Even tiny details like what color nuns' habits could be or what kind of fish swam in the palace pools fascinated me. The fact that there WERE palace pools full of fish that were eaten for royal dinners surprised me!


But maybe the most surprising of my research finds was that people would actually go out and watch real-life battles -- battles with swords and horses and blood and death --  as if they were at a picnic or a play. I'm pretty sure they did this at the Battle of Bosworth Field, and they certainly did in my novel.


It struck me as such a bizarre idea -- but maybe not so strange, when you consider what people like to watch on TV or in the movies.

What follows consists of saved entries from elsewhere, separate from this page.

(* ===== verification/Bootstrap.v ===== *)
(** The start and the end of a server, [run_server] of [server/src/app/bootstrap.cpp]: the
    order in which the parts are made and started, readiness and registration, the
    directories of the scripts, and the steps of the shutdown with the drain of sessions.

    What the outside answers at the start is the record [BootWorld].  The objects the steps
    act on have models of their own; here a step is an event of the trace, next to the
    application host of [AppHost.v].  The subscription is in [Fanout.v]. *)

From stdpp Require Import sorting.
From S2P Require Import Prelude Text ChatText InstanceRegistry AppHost Plugins ScriptWatcher ServerConfig DbWorkerPool.

(** ** Scripts *)

Definition is_lua_script_file (path : string) : bool :=
  negb (bool_decide (path_extension path = EmptyString)) && bool_decide (path_extension path = ".lua"%string).

Definition path_le (a b : string) : Prop := String.leb (lexically_normal a) (lexically_normal b) = true.

#[export] Instance path_le_dec a b : Decision (path_le a b).
Proof. unfold path_le. apply _. Defined.

Definition list_lua_scripts (fs : WatchFs) (scripts_dir : string) : list string :=
  if negb (watch_exists fs scripts_dir) then []
  else match watch_scan fs scripts_dir true with
       | None => []
       | Some entries =>
           merge_sort path_le
             (map de_path (List.filter (fun e => de_regular e && is_lua_script_file (de_path e)) entries))
       end.

(** [path::replace_extension] without an argument: the extension is dropped. *)
Definition drop_extension (p : string) : string :=
  let ext := String.length (path_extension p) in
  str (take (String.length p - ext) (chars_of p)).

(** [relative] is [std::filesystem::relative], [None] on an error. *)
Definition make_lua_env_name (relative : string -> string -> option string) (scripts_dir script_path : string) : string :=
  let rel := match relative script_path scripts_dir with
             | Some r => if bool_decide (r = EmptyString) then path_filename script_path else r
             | None => path_filename script_path
             end in
  let env_name := lexically_normal (drop_extension rel) in
  if bool_decide (env_name = EmptyString) then path_stem script_path else env_name.

(** The directory to use, and whether it is the fallback. *)
Definition resolve_effective_scripts_dir (fs : WatchFs) (primary fallback : string) : string * bool :=
  let set (dir : string) := negb (bool_decide (dir = EmptyString)) in
  let has_scripts (dir : string) := set dir && negb (bool_decide (list_lua_scripts fs dir = [])) in
  if has_scripts primary then (primary, false)
  else if has_scripts fallback then (fallback, true)
  else if set primary then (primary, false)
  else if set fallback then (fallback, true)
  else (EmptyString, false).

Record LuaWatch := mkLuaWatch { active_scripts_dir : string; lua_script_watcher : option ScriptWatcher }.
Definition no_watch : LuaWatch := mkLuaWatch EmptyString None.

Definition ensure_lua_watcher (fs : WatchFs) (cfg : ServerConfig) (st : LuaWatch) : LuaWatch * bool :=
  let '(resolved, _) := resolve_effective_scripts_dir fs (lua_scripts_dir cfg) (lua_fallback_scripts_dir cfg) in
  if bool_decide (resolved = EmptyString) then (st, false)
  else if negb (bool_decide (active_scripts_dir st = EmptyString)) && bool_decide (active_scripts_dir st = resolved)
          && bool_decide (is_Some (lua_script_watcher st))
  then (st, true)
  else
    let lock := if bool_decide (lua_lock_path cfg = EmptyString) then None else Some (lua_lock_path cfg) in
    let w := new_ScriptWatcher resolved [".lua"%string] lock true in
    (mkLuaWatch resolved (Some (watch_poll fs w).1), true).

(** A poll of the scheduler: whether it schedules a reload. *)
Definition poll_lua_scripts (fs : WatchFs) (cfg : ServerConfig) (st : LuaWatch) : LuaWatch * bool :=
  let '(st, ok) := ensure_lua_watcher fs cfg st in
  match ok, lua_script_watcher st with
  | true, Some w =>
      let '(w, changes) := watch_poll fs w in
      let st := mkLuaWatch (active_scripts_dir st) (Some w) in
      match changes with
      | None => (st, false)
      | Some changes => (st, negb (bool_decide (changes = [])))
      end
  | _, _ => (st, false)
  end.

(** The entries a reload hands to the runtime ([LuaRuntime.reload_scripts]). *)
Definition reload_entries (fs : WatchFs) (relative : string -> string -> option string) (st : LuaWatch) :
    list (string * string) :=
  map (fun path => (path, make_lua_env_name relative (active_scripts_dir st) path))
    (list_lua_scripts fs (active_scripts_dir st)).

(** ** Start *)

Inductive boot_event :=
  | BufferCapacitySet (n : Z)
  | LuaRuntimeMade (instruction_limit memory_limit_bytes : Z)
  | SchedulerTicking
  | LuaReloaded
  | LuaPollScheduled (interval_ms : Z)
  | DbPoolMade
  | DbWorkersStarted (threads capacity : Z)
  | DbHealthScheduled
  | RedisMade
  | PresenceCleaned (pattern : string)
  | RedisHealthScheduled
  | Upserted (record : InstanceRecord)
  | HeartbeatScheduled (seconds : Z)
  | RoutesRegistered
  | AcceptorStarted (port : Z)  (* [acceptor->start()] was called *)
  | WorkersStarted (threads : Z)
  | IoThreadsStarted (threads : Z)
  | Subscribed (pattern : string)
  | MetricsServerStarted (port : Z)
  | ServicesCleared.

(** What the outside answers: exceptions of the constructors, health of the database and of
    Redis, the registry ([None] is an exception), and readings of clocks and counters.  The
    constructor of the metrics server throws when its port is taken.  The creation of threads
    and the allocation of memory succeed. *)
Record BootWorld := mkBootWorld {
  hardware_concurrency : Z;
  db_pool_throws : bool;
  db_healthy : bool;
  redis_made : bool;
  redis_healthy : bool;
  first_upsert : option bool;
  ready_upsert : bool;
  connections : Z;
  metrics_server_throws : bool;
  boot_clock : nat -> Z;
  boot_fs : WatchFs;
}.

Record Boot := mkBoot { boot_host : AppHost.t; boot_events : list boot_event; boot_lua : LuaWatch }.

(** How it ends: with a code, or by [std::terminate]. *)
Inductive boot_end := Returned (code : Z) | Terminated.

(** A step of the start: it goes on, or the process ends.  An exception is handled as the
    outer [catch] of [run_server] does, [fatal], as long as there are no I/O threads.  Once
    there are, unwinding to the [catch] destroys the vector of the threads, which are
    joinable, so that the process is terminated: [terminate]. *)
Definition B (A : Type) : Type := Boot -> Boot * (A + boot_end).
#[export] Instance B_ret : MRet B := fun A x b => (b, inl x).
#[export] Instance B_bind : MBind B := fun A C f m b =>
  match m b with (b, inl x) => f x b | (b, inr code) => (b, inr code) end.

Definition on_host (f : AppHost.t -> AppHost.t) : B () :=
  fun b => (mkBoot (f (boot_host b)) (boot_events b) (boot_lua b), inl ()).
Definition event (e : boot_event) : B () :=
  fun b => (mkBoot (boot_host b) (boot_events b ++ [e]) (boot_lua b), inl ()).
Definition exit_with (code : Z) : B () := fun b => (b, inr (Returned code)).
Definition terminate : B () := fun b => (b, inr Terminated).
Definition fatal : B () :=
  on_host (AppHost.set_lifecycle_phase AppHost.kFailed) ≫= fun _ => event ServicesCleared ≫= fun _ => exit_with 1.
Definition host_ready : B bool := fun b => (b, inl (AppHost.ready (boot_host b))).
Definition only_if (c : bool) (m : B ()) : B () := if c then m else mret ().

I also love the excuse to travel that writing historical fiction gives me. I HAD to see what the Great Hall of Westminster (the only part of the palace still standing) looked like, and the Abbey, and the Tower. How better to visualize and describe settings than to have seen them yourself?


Travel has always been a huge part of my writing. Even my fantasy novels are based in part on real places that I've visited.

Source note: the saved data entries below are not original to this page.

Definition leave_section (x : Z) (requested : string)
    (hooks : string -> string -> option HookOutcome * HookOutcome) (ts : Z)
    (al : gset Z) (s : State) : State * list Out * option LeaveResult :=
  if negb (bool_decide (x ∈ s.(session_tables).(authed)))
  then (s, [SendError x UNAUTHORIZED "unauthorized"], None)
  else
    match s.(session_tables).(cur_room) !! x with
    | None => (s, [SendError x NO_ROOM "no current room"], None)
    | Some room =>
        if bool_decide (requested <> EmptyString) && bool_decide (room <> requested)
        then (s, [SendError x ROOM_MISMATCH "room mismatch"], None)
        else
          match s.(room_tables).(rooms) !! room with
          | None => (move_to_lobby x s, [], Some (mkLeaveResult room EmptyString EmptyString []))
          | Some _ =>
              let sender := name_or_guest s x in
              let uuid := uuid_of s x in
              let '(outs, stop) := maybe_handle_leave_hook ts x (hooks sender room) in
              if stop : bool then (s, outs, None)
              else
                let '(s, targets) := depart_room al x room sender s in
                let targets := filter_targets s sender targets in
                (move_to_lobby x s, outs, Some (mkLeaveResult room sender uuid targets))
          end
    end.

(** The Redis part of a leave; the result is the room's identifier, which an exception
    keeps as far as it was found. *)
Definition leave_redis (x : Z) (r : LeaveResult) : prog string :=
  let room := r.(leave_room) in
  uid ← reads (fun s => uuid_of s x);
  rid ← ensure_room_id_ci room;
  try_catch
    (when (bool_decide (uid = EmptyString) || bool_decide (rid <> EmptyString))
       (when (bool_decide (uid <> EmptyString))
          (_ ← call (RedisSRem (make_presence_key "presence:room:" rid) uid); mret tt);;
        _ ← call (RedisSRem (users_key room) r.(leave_name)); mret tt);;
     when (bool_decide (room <> "lobby"%string))
       (remaining ← call (RedisSCard (users_key room));
        when (bool_decide (remaining = Some 0))
          (_ ← call (RedisSRem "rooms:active" room);
           _ ← call (RedisDel (password_key room));
           when (db_pool_ && bool_decide (rid <> EmptyString))
             (try_catch (_ ← call DbBegin; _ ← call (DbCloseRoom rid); _ ← call DbCommit; forget_room room)
                        (mret tt))));;
     _ ← call (RedisSAdd (users_key "lobby") r.(leave_name));
     mret rid)
    (mret rid).

Definition leave_job (x : Z) (requested : string) : prog unit :=
  sid ← get_or_create_session_uuid x;
  hooks ← ask (HooksQ "on_leave");
  hook_ts ← ask WallMsQ;
  result ← crit (leave_section x requested hooks hook_ts);
  match result with
  | None => mret tt
  | Some r =>
      let room := r.(leave_room) in
      let named := bool_decide (room <> EmptyString) in
      ts ← ask WallMsQ;
      when named
        (emit ((fun t => Send t (ChatBroadcast room "(system)"
                                   (String.append r.(leave_name) " 님이 떠났습니다") 0 ts)
                           (if bool_decide (t = x) then FLAG_SELF else 0)) <$> r.(leave_targets)));;
      room_uuid ← (if redis_ && named then leave_redis x r else mret EmptyString);
      lobby ← crit (fun al s => let '(s, out) := collect_room al "lobby" s in
                                (s, [], filter_targets s r.(leave_name) out));
      ts2 ← ask WallMsQ;
      emit ((fun t => Send t (ChatBroadcast "lobby" "(system)"
                                (String.append r.(leave_name) " 님이 입장했습니다") 0 ts2) 0) <$> lobby);;
      broadcast_refresh "lobby";;
      when (named && bool_decide (room <> "lobby"%string)) (broadcast_refresh room);;
      when named
        (room_id ← (if bool_decide (room_uuid <> EmptyString) then mret (Some room_uuid)
                    else rid ← ensure_room_id_ci room; mret (nonempty rid) : prog (option string));
         emit_write_behind_event "room_leave" sid (nonempty r.(leave_uuid)) room_id
           [("room", room); ("user_name", r.(leave_name)); ("next_room", "lobby")]%string);;
      send_snapshot x "lobby"
  end.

Q: What did you see as the right blend of fiction and history as you wrote the novel?


A: I tried to keep as much to the actual history as I could. I took real characters, like the royal family, John Gould the butcher, and the printer William Caxton, and created lives and events and dialogue for them. 


But -- no spoilers! -- since no one knows for sure what happened to the princes in the Tower that summer of 1483, I felt free to come to my own conclusions about their fates. And many of my characters, from Nell and her brother Toby to Jacob the printer's devil and the nuns who take Nell in, are invented.

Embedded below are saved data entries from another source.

(* ===== verification/ChatAdmin.v ===== *)
(** The administrator's interface of the chat service ([chat_service_core.cpp]): runtime
    settings with the rules of [core/config/runtime_settings.hpp], moderation, notices;
    and the calls that Lua scripts make. *)

From S2P Require Import Prelude Text ChatText ChatState ChatCore ChatViews ChatRooms ChatCommands.

(** ** Runtime settings *)

Inductive RuntimeSettingKey :=
  | kPresenceTtlSec | kRecentHistoryLimit | kRoomRecentMaxlen | kChatSpamThreshold
  | kChatSpamWindowSec | kChatSpamMuteSec | kChatSpamBanSec | kChatSpamBanViolations.

#[global] Instance RuntimeSettingKey_eq_dec : EqDecision RuntimeSettingKey.
Proof. solve_decision. Defined.

Record RuntimeSettingRule := mkRule {
  key_id : RuntimeSettingKey;
  key_name : string;
  min_value : Z;
  max_value : Z;
}.

Definition kRuntimeSettingRules : list RuntimeSettingRule := [
  mkRule kPresenceTtlSec "presence_ttl_sec" 5 3600;
  mkRule kRecentHistoryLimit "recent_history_limit" 5 2000;
  mkRule kRoomRecentMaxlen "room_recent_maxlen" 5 5000;
  mkRule kChatSpamThreshold "chat_spam_threshold" 3 100;
  mkRule kChatSpamWindowSec "chat_spam_window_sec" 1 120;
  mkRule kChatSpamMuteSec "chat_spam_mute_sec" 5 86400;
  mkRule kChatSpamBanSec "chat_spam_ban_sec" 10 604800;
  mkRule kChatSpamBanViolations "chat_spam_ban_violations" 1 20
].

Fixpoint find_rule (key : string) (rules : list RuntimeSettingRule) : option RuntimeSettingRule :=
  match rules with
  | [] => None
  | r :: rest => if bool_decide (r.(key_name) = key) then Some r else find_rule key rest
  end.

Definition find_runtime_setting_rule (key : string) : option RuntimeSettingRule :=
  find_rule key kRuntimeSettingRules.

(** The switch that stores the value. *)
Definition store_setting (k : RuntimeSettingKey) (v : Z) (c : Settings) : Settings :=
  let 'mkSettings ttl limit maxlen thr win mute ban viol := c in
  match k with
  | kPresenceTtlSec => mkSettings v limit maxlen thr win mute ban viol
  | kRecentHistoryLimit => mkSettings ttl v (if maxlen <? v then v else maxlen) thr win mute ban viol
  | kRoomRecentMaxlen => mkSettings ttl limit v thr win mute ban viol
  | kChatSpamThreshold => mkSettings ttl limit maxlen v win mute ban viol
  | kChatSpamWindowSec => mkSettings ttl limit maxlen thr v mute ban viol
  | kChatSpamMuteSec => mkSettings ttl limit maxlen thr win v ban viol
  | kChatSpamBanSec => mkSettings ttl limit maxlen thr win mute v viol
  | kChatSpamBanViolations => mkSettings ttl limit maxlen thr win mute ban v
  end.

Inductive SettingResult := Applied (k : string) (v : Z) | Rejected (why : string).

(** The job of [admin_apply_runtime_setting]. *)
Definition apply_setting (key value : string) (c : Settings) : Settings * SettingResult :=
  let normalized_key := to_lower_ascii_local (trim_ascii_local key) in
  match parse_u32 (trim_ascii_local value) with
  | None => (c, Rejected "invalid_value")
  | Some parsed =>
      match find_runtime_setting_rule normalized_key with
      | None => (c, Rejected "unsupported_key")
      | Some rule =>
          let min_allowed := if bool_decide (rule.(key_id) = kRoomRecentMaxlen)
                             then Z.max rule.(min_value) (u32 c.(recent_limit)) else rule.(min_value) in
          if (parsed <? min_allowed) || (rule.(max_value) <? parsed) then (c, Rejected "out_of_range")
          else (store_setting rule.(key_id) parsed c, Applied rule.(key_name) parsed)
      end
  end.

Definition admin_apply_runtime_setting (key value : string) : option (prog unit) :=
  if bool_decide (key = EmptyString) || bool_decide (value = EmptyString) then None
  else Some (crit (fun _ s => (set_settings (apply_setting key value s.(settings)).1 s, [], tt))).

(** ** Moderation *)

Section admin.
  Context `{!ChatEnv}.

(** [add_user_sessions]: the live sessions of the user not seen before. *)
Definition add_user_sessions (al : gset Z) (u : string) (acc : State * list Z) : State * list Z :=
  let '(s, affected) := acc in
  let '(s, live) := collect_user al u s in
  (s, affected ++ filter (fun y => y ∉ affected) live).

Definition moderate_one (op : string) (now duration_sec : Z) (why : string) (al : gset Z)
    (acc : State * list Z) (u : string) : State * list Z :=
  let '(s, affected) := acc in
  let or_default d := if bool_decide (why = EmptyString) then d else why in
  if bool_decide (op = "mute"%string) then
    let seconds := if 0 <? duration_sec then duration_sec else s.(settings).(spam_mute_sec) in
    (mute_user u (now + sec seconds) (or_default "muted by administrator"%string) s, affected)
  else if bool_decide (op = "unmute"%string) then
    (set_muted_users (delete u s.(moderation).(muted_users)) s, affected)
  else if bool_decide (op = "ban"%string) then
    let seconds := if 0 <? duration_sec then duration_sec else s.(settings).(spam_ban_sec) in
    add_user_sessions al u
      (ban_user u (now + sec seconds) (or_default "banned by administrator"%string) s, affected)
  else if bool_decide (op = "unban"%string) then ((unban_user u s).1, affected)
  else if bool_decide (op = "kick"%string) then add_user_sessions al u (s, affected)
  else (s, affected).

Definition moderation_section (op : string) (targets : list string) (now duration_sec : Z) (why : string)
    (al : gset Z) (s : State) : State * list Out * list Z :=
  let '(s, affected) := foldl (moderate_one op now duration_sec why al) (s, []) targets in
  (s, [], affected).

(** The job of [admin_apply_user_moderation] and [apply_user_moderation_without_hook],
    once the plugins have not denied the former. *)
Definition moderation_job (op : string) (targets : list string) (duration_sec : Z) (why : string) : prog unit :=
  now ← ask NowQ;
  affected ← crit (moderation_section op targets now duration_sec why);
  if bool_decide (op = "ban"%string) || bool_decide (op = "kick"%string) then
    disconnect_all
      (if bool_decide (why <> EmptyString) then why
       else if bool_decide (op = "ban"%string) then "temporarily banned"
       else "disconnected by administrator")%string
      affected
  else mret tt.

Definition apply_user_moderation (op : string) (users : list string) (duration_sec : Z) (why : string)
    : option (prog unit) :=
  let targets := filter (fun u => u <> EmptyString) (trim_ascii_local <$> users) in
  if bool_decide (op = EmptyString) || bool_decide (targets = []) then None
  else Some (moderation_job (to_lower_ascii_local (trim_ascii_local op)) targets duration_sec
               (trim_ascii_local why)).

(** ** Disconnects and notices *)

Definition disconnect_section (targets : list string) (al : gset Z) (s : State) : State * list Out * list Z :=
  let step (acc : State * list Z) u :=
    let '(s, sessions) := acc in
    let '(s, live) := collect_user al u s in
    (s, sessions ++ filter (fun y => whisper_eligible s y = true /\ y ∉ sessions) live) in
  let '(s, sessions) := foldl step (s, []) targets in
  (s, [], sessions).

Definition admin_disconnect_users (users : list string) (notice : string) : option (prog unit) :=
  let targets := filter (fun u => u <> EmptyString) users in
  if bool_decide (targets = []) then None
  else Some
    (sessions ← crit (disconnect_section targets);
     for_each (fun y => when (bool_decide (notice <> EmptyString)) (send_system_notice y notice);;
                        emit [Stop y]) sessions).

(** Every logged-in session of every room, once. *)
Definition everyone_section (al : gset Z) (s : State) : State * list Out * list Z :=
  let step (acc : list Z) (kv : string * RoomSet) :=
    acc ++ filter (fun y => whisper_eligible s y = true /\ y ∉ acc) (collect_room_sessions al kv.2).2 in
  let sessions := foldl step [] (table_order s.(room_tables).(rooms)) in
  (set_rooms ((fun X : RoomSet => X ∩ al) <$> s.(room_tables).(rooms)) s, [], sessions).

Definition broadcast_notice_to_all_sessions (notice : string) : option (prog unit) :=
  if bool_decide (notice = EmptyString) then None
  else Some (sessions ← crit everyone_section;
             for_each (fun y => send_system_notice y notice) sessions).

(** ** Calls of Lua scripts *)

Definition find_session_by_id_locked (sid : Z) (al : gset Z) (s : State) : State * option Z :=
  if sid =? 0 then (s, None)
  else match s.(session_tables).(by_session_id) !! sid with
       | None => (s, None)
       | Some x => if decide (x ∈ al) then (s, Some x)
                   else (set_by_session_id (delete sid s.(session_tables).(by_session_id)) s, None)
       end.

Definition lua_get_user_name (sid : Z) : prog (option string) :=
  crit (fun al s => let '(s, x) := find_session_by_id_locked sid al s in
                    (s, [], match x with Some x => s.(session_tables).(user) !! x | None => None end)).

Definition lua_get_user_room (sid : Z) : prog (option string) :=
  crit (fun al s => let '(s, x) := find_session_by_id_locked sid al s in
                    (s, [], match x with Some x => s.(session_tables).(cur_room) !! x | None => None end)).

Definition lua_get_room_owner (room : string) : prog (option string) :=
  if bool_decide (room = EmptyString) then mret None
  else reads (fun s => s.(room_tables).(room_owners) !! room).

Definition lua_get_room_users (room : string) : prog (list string) :=
  if bool_decide (room = EmptyString) then mret []
  else crit (fun al s =>
    let '(s, live) := collect_room al room s in
    (s, [], sort_names (elements (list_to_set
              (omap (fun y => if whisper_eligible s y then s.(session_tables).(user) !! y else None) live)
              : gset string)))).

Definition lua_is_user_muted (nickname : string) : prog bool :=
  if bool_decide (nickname = EmptyString) then mret false
  else
    now ← ask NowQ;
    crit (fun _ s =>
      match s.(moderation).(muted_users) !! nickname with
      | None => (s, [], false)
      | Some p => if p.(expires_at) <=? now
                  then (set_muted_users (delete nickname s.(moderation).(muted_users)) s, [], false)
                  else (s, [], true)
      end).

Definition lua_is_user_banned (nickname : string) : prog bool :=
  if bool_decide (nickname = EmptyString) then mret false
  else
    now ← ask NowQ;
    crit (fun _ s =>
      match s.(moderation).(banned_users) !! nickname with
      | None => (s, [], false)
      | Some p => if p.(expires_at) <=? now
                  then (set_banned_users (delete nickname s.(moderation).(banned_users)) s, [], false)
                  else (s, [], true)
      end).

Definition lua_send_notice (sid : Z) (text : string) : prog bool :=
  if (sid =? 0) || bool_decide (text = EmptyString) then mret false
  else
    x ← crit (fun al s => let '(s, x) := find_session_by_id_locked sid al s in (s, [], x));
    match x with
    | None => mret false
    | Some x => send_system_notice x text;; mret true
    end.

Definition lua_kick_user (sid : Z) (why : string) : prog bool :=
  if sid =? 0 then mret false
  else
    x ← crit (fun al s => let '(s, x) := find_session_by_id_locked sid al s in (s, [], x));
    match x with
    | None => mret false
    | Some x => when (bool_decide (why <> EmptyString)) (send_system_notice x why);;
                emit [Stop x];; mret true
    end.

Definition lua_broadcast_room (room text : string) : prog bool :=
  if bool_decide (room = EmptyString) || bool_decide (text = EmptyString) then mret false
  else
    known ← reads (fun s => bool_decide (is_Some (s.(room_tables).(rooms) !! room)));
    if negb known then mret false
    else ts ← ask WallMsQ;
         broadcast_room room "(system)" (ChatBroadcast room "(system)" text 0 (u64 ts));; mret true.
End admin.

So my blend was fiction based on history -- fiction that I thought COULD have happened, based on what I learned about the times and events.


Q: What do you hope readers take away from the story?


A: Nell's experiences are unusual for a girl of her time -- she learns to read and write, she befriends royalty. But I hope her courage, individuality, and personal growth are universal.


I'd like readers to look at her and say, At any time, it's possible to act bravely and to use your experience, including your suffering and pain, to come to a greater understanding of the world and your place in it.


Q: What are you working on now?


A: I am revising a story called Goblin Market that will be published in summer 2022. It's a fantasy story about two sisters and what happens when the elder falls under a deadly enchantment cast by goblins who sell their bewitching wares at the local market.


It's based on the Christina Rossetti poem of the same name. It's creepy and magical -- very different from Daughter of the White Rose!


Q: Anything else we should know?


A: Daughter of the White Rose was one of the first books I ever wrote. I began it decades ago. I was a history major in college and was always fascinated by medieval history, and the story of the two princes in the Tower especially grabbed me.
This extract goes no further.